Transcribe only the lines of the listing below from the one holding "intros Hcfg. pose" through the one holding "(** The node", inclusive, without any change.
========================================================================
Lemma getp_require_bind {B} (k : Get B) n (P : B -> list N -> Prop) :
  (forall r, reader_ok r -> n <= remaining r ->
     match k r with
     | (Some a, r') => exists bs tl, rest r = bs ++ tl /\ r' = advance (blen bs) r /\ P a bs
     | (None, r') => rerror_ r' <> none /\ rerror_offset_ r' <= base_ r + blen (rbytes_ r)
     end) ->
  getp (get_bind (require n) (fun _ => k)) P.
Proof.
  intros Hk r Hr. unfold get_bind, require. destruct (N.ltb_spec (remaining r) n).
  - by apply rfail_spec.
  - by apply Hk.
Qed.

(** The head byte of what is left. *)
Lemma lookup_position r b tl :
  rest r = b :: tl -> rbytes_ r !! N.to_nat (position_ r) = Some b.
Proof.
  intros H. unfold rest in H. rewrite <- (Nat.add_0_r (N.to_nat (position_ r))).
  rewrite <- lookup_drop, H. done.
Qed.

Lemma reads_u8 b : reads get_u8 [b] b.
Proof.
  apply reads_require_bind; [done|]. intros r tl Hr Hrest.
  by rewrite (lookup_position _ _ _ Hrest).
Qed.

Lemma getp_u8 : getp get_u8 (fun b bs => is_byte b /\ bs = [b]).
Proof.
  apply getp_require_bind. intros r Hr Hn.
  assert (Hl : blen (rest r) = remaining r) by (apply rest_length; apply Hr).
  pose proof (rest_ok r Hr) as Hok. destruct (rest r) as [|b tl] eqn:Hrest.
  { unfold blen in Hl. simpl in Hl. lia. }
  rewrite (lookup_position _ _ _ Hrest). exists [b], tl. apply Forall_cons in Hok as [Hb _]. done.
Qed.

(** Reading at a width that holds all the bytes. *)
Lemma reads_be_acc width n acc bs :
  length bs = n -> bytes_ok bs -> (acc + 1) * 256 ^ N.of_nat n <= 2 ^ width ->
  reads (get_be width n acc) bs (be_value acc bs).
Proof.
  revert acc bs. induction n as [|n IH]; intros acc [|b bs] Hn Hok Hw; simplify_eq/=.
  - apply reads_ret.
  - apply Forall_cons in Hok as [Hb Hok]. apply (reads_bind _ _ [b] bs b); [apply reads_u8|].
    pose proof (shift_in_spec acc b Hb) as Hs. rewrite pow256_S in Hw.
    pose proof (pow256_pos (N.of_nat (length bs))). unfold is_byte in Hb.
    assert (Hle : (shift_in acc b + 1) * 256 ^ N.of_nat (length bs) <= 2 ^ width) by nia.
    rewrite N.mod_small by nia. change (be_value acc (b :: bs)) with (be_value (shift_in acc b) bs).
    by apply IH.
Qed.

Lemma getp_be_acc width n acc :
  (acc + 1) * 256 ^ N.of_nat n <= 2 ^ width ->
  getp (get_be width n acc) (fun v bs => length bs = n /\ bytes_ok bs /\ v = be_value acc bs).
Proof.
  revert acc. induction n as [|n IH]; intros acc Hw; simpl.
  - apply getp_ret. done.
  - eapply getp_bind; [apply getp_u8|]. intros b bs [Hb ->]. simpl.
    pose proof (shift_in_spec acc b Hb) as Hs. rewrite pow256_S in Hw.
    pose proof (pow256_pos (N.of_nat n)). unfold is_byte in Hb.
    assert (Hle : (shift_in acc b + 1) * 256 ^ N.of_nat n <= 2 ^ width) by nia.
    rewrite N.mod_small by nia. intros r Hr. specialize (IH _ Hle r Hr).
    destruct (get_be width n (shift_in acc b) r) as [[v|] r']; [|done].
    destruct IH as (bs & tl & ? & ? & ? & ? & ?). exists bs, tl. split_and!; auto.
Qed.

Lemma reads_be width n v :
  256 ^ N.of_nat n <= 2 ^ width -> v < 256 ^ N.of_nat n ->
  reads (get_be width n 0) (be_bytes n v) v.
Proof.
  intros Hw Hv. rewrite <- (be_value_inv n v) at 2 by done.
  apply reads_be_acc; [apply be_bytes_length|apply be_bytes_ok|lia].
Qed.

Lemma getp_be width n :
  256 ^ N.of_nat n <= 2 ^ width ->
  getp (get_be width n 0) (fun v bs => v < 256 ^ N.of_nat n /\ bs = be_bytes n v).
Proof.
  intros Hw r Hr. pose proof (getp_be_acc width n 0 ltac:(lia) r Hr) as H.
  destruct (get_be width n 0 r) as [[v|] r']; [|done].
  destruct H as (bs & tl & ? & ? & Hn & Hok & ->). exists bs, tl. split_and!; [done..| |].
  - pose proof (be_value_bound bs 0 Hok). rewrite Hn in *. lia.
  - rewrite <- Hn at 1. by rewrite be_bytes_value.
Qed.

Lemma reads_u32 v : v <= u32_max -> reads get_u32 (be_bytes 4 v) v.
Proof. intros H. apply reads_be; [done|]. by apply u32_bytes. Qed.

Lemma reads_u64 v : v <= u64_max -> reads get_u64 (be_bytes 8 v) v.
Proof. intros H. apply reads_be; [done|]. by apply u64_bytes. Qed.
========================================================================
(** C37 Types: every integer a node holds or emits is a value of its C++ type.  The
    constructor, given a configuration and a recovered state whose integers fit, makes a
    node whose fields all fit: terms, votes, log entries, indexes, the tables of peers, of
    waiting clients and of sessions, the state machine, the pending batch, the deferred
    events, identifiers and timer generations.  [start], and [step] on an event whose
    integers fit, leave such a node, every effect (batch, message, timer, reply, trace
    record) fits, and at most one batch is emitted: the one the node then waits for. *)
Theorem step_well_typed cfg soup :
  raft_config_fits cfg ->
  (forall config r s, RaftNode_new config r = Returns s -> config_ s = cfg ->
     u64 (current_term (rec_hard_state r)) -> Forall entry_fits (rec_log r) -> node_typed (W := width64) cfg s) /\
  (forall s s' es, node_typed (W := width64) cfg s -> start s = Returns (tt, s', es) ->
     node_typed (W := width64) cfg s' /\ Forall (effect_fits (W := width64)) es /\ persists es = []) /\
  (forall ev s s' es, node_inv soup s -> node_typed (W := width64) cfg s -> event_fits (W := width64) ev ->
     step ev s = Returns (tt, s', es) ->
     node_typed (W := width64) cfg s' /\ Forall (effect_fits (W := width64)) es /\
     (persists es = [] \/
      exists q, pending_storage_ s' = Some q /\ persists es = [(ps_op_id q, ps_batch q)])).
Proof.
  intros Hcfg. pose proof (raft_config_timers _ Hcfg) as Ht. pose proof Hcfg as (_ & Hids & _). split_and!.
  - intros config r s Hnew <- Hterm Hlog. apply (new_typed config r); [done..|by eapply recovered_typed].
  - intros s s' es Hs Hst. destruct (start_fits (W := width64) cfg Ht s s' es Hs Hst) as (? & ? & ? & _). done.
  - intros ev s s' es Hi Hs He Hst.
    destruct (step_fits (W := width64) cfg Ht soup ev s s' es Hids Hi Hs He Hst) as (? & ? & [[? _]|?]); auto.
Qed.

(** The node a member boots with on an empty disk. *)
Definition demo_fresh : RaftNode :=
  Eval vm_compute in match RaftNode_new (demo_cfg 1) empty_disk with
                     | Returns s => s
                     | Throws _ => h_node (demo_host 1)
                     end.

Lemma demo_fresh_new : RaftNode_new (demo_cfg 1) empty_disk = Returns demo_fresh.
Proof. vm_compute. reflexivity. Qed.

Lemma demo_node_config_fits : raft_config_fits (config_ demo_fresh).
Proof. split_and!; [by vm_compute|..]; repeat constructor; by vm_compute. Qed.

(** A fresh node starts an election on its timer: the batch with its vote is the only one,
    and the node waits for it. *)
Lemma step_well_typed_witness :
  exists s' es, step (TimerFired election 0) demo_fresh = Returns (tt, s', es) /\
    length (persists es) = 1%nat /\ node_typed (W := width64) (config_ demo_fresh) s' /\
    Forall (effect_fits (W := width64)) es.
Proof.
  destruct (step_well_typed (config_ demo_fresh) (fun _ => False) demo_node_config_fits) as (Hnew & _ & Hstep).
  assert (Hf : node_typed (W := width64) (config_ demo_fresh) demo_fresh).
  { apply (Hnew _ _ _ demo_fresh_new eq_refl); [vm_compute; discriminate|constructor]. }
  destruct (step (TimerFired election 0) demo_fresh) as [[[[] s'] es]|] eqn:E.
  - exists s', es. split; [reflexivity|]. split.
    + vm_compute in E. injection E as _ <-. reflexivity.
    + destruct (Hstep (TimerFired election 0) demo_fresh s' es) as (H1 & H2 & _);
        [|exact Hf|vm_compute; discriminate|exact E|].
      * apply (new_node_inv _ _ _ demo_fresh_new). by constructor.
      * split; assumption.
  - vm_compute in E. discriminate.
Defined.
========================================================================
— Answer to this exercise —
  intros Hcfg. pose proof (raft_config_timers _ Hcfg) as Ht. pose proof Hcfg as (_ & Hids & _). split_and!.
  - intros config r s Hnew <- Hterm Hlog. apply (new_typed config r); [done..|by eapply recovered_typed].
  - intros s s' es Hs Hst. destruct (start_fits (W := width64) cfg Ht s s' es Hs Hst) as (? & ? & ? & _). done.
  - intros ev s s' es Hi Hs He Hst.
    destruct (step_fits (W := width64) cfg Ht soup ev s s' es Hids Hi Hs He Hst) as (? & ? & [[? _]|?]); auto.
Qed.

(** The node a member boots with on an empty disk. *)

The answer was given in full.